Históricamente, la universidad ha sido un epicentro de debate, pensamiento crítico y, por supuesto, de protesta social. Sin embargo, el recurso a la violencia y al anonimato del encapuchado distorsiona la esencia de una demanda legítima.
- El anonimato del encapuchado, si bien en algunos contextos se utiliza como protección frente a la represión, en este caso particular, al no estar acompañado de pliegos de peticiones claros o una vocería definida, diluye la causa y la convierte en un acto de provocación.
- La “papa bomba” es un artefacto artesanal que representa riesgo, no diálogo. En lugar de abrir una mesa de negociación, cierra el espacio para la conversación, obligando a la respuesta de la fuerza pública (como la potencial intervención del UNDEMO) y polarizando aún más la situación.
Un acto que busca visibilizar una exigencia sin articular esa exigencia termina únicamente visibilizando la violencia.
La Responsabilidad de la Universidad ️
Si las versiones preliminares son correctas y se trata de un “grupo radical interno”, la Universidad del Cauca, como institución formadora de ciudadanos, tiene un desafío ineludible.
- Reafirmar el Diálogo: Se debe trabajar incansablemente para que los canales institucionales y democráticos sean la vía primaria y efectiva para tramitar el disenso.

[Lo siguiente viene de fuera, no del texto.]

Lemma drain_completes fuel w slot :
  valid_slot slot → apart w → (length (keys w slot) < fuel)%nat →
  ∃ w', completes env w (drain_slot req fuel slot) (Some tt) w' ∧ carried w w' ∧ keys w' slot = [] ∧
    ∀ s, owns w' s ↔ owns w s.
Proof.
  intros Hv. revert w; induction fuel as [|fuel IH]; intros w Ha Hf; [lia|]. cbn [drain_slot].
  destruct (keys_completes w slot Hv) as (ks & Hc & Hsub & Hne).
  destruct (decide (ks = [])) as [->|Hks].
  - exists w. split_and!; [|done|destruct (decide (keys w slot = [])) as [|Hn]; [done|by destruct (Hne Hn)]|done].
    eapply completes_bind; [by apply completes_with_ctx|]. cbn beta. rewrite bool_decide_true by done. apply completes_ret.
  - destruct (migrate_law w slot (mg_TimeoutMS req) ks) as (w1 & He & Hk & Hr & Ho); [done..|intros k Hin; eapply Ha, Hsub, Hin|].
    assert (carried w w1) as Hcar by by eapply batch_carried.
    destruct (IH w1) as (w2 & H2 & Hcar2 & Hempty & Ho2); [by apply Hcar| |].
    { rewrite Hk. destruct ks as [|k ks]; [done|].
      assert (length (filter (λ x, x ∉ k :: ks) (keys w slot)) < length (keys w slot))%nat; [|lia].
      apply (length_filter_lt _ _ k); [apply Hsub, list_elem_of_here|]. intros Hn. apply Hn, list_elem_of_here. }
    exists w2. split_and!; [|by etrans|done|intros s; by rewrite Ho2, Ho].
    eapply completes_bind; [by apply completes_with_ctx|]. cbn beta. rewrite bool_decide_false by done.
    eapply completes_bind; [|exact H2]. apply completes_with_ctx. unfold MigrateKeys. rewrite bool_decide_false by done.
    rewrite Hip, Hport. by apply completes_with_ctx, completes_redis.
Qed.

Lemma set_slot_completes w ctx cl args w' :
  env w (ICmd cl args) = (Ok tt, w') → (∀ s, keys w' s = keys w s) → taken w' = taken w →
  completes env w (with_ctx ctx (redis cl args)) tt w' ∧ carried w w'.
Proof. intros He Hk Hr. split; [by apply completes_with_ctx, completes_redis|by apply carried_same]. Qed.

Si un grupo siente que la única forma de ser escuchado es mediante la violencia, es porque la confianza en el diálogo está rota.
- Aislar la Violencia: Es fundamental que la gran mayoría de estudiantes, profesores y personal administrativo, que rechazan estos métodos, aíslen categóricamente estos actos. La comunidad universitaria debe proteger su espacio como un templo del saber, no como un campo de batalla.

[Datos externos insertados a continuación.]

(* ===== verification/Pki.v ===== *)
(** * Webhook certificates and operator start-up ([internal/cmd/manager/controller])

    [pki.go]: the certificate authority and the serving certificate of the
    admission webhooks, kept in two secrets, and the CA bundle of the webhook
    configurations.  [pki_reconciler.go] repeats the pass periodically;
    [controller.go] computes its options and starts the manager.

    Keys, X.509 and PEM are the cryptography of Go's library: [Crypto] is what
    the code calls.  Generating a key and signing a certificate use randomness
    and are operations of the signature [pki]. *)
From S2P Require Import Prelude GoStr Api Effects.
From Stdlib Require Import Ascii.

Definition caSecretName := "redis-operator-ca-secret".
Definition webhookCertSecret := "redis-operator-webhook-cert".
Definition certValidityDays : Z := 365.
Definition caValidityDays : Z := 3650.
Definition hour : Z := 3600 * 10 ^ 9.
Definition renewalThreshold : Z := 30 * 24 * hour.

(** ** Certificates *)

Inductive key_usage := KeyUsageDigitalSignature | KeyUsageKeyEncipherment | KeyUsageCertSign | KeyUsageCRLSign.
Inductive ext_key_usage := ExtKeyUsageServerAuth.

(** The fields of [x509.Certificate] the code sets or reads. *)
Record Certificate := mkCertificate {
  c_SerialNumber : Z;
  c_Organization : list string;
  c_CommonName : string;
  c_DNSNames : list string;
  c_NotBefore : Z;
  c_NotAfter : Z;
  c_IsCA : bool;
  c_KeyUsage : list key_usage;
  c_ExtKeyUsage : list ext_key_usage;
  c_BasicConstraintsValid : bool;
  c_Raw : string
}.

Class Crypto := {
  PrivateKey : Type;
  PublicKey : Type;
  public : PrivateKey → PublicKey;
  MarshalECPrivateKey : PrivateKey → res string;
  ParseECPrivateKey : string → res PrivateKey;
  ParseCertificate : string → res Certificate;
  (** [pem.EncodeToMemory] of a block without headers; the bytes of the first
      block [pem.Decode] finds. *)
  pem_EncodeToMemory : string → string → string;
  pem_Decode : string → option string;
  (** [t.Format(time.RFC3339)] in UTC *)
  FormatRFC3339 : Z → string
}.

- Investigación y Claridad: Es imperativo conocer las causas. ¿Cuáles son las exigencias? ¿Son demandas legítimas de bienestar estudiantil, académicas, o de naturaleza política externa? La institución debe liderar la búsqueda de estas respuestas para evitar que el silencio y la especulación alimenten más la tensión.
Un Llamado a la Paz Social ️
Popayán, conocida como la “Ciudad Blanca”, valora la tranquilidad y su riqueza histórica y académica. Actos de violencia, por pequeños que sean, generan una máxima alerta que paraliza la cotidianidad y afecta la percepción de seguridad de toda la ciudad.
El peligro no reside solo en el estallido de un artefacto, sino en la ruptura del tejido social que estos actos representan. Es hora de que los encapuchados se quiten la capucha (simbólica y literalmente) y pongan sus razones sobre la mesa. Es hora de que la Universidad, la fuerza pública y la sociedad reafirmen su compromiso con la palabra como la única herramienta legítima para construir un futuro, antes de que el eco de la papa bomba se convierta en el estruendo de una confrontación innecesaria.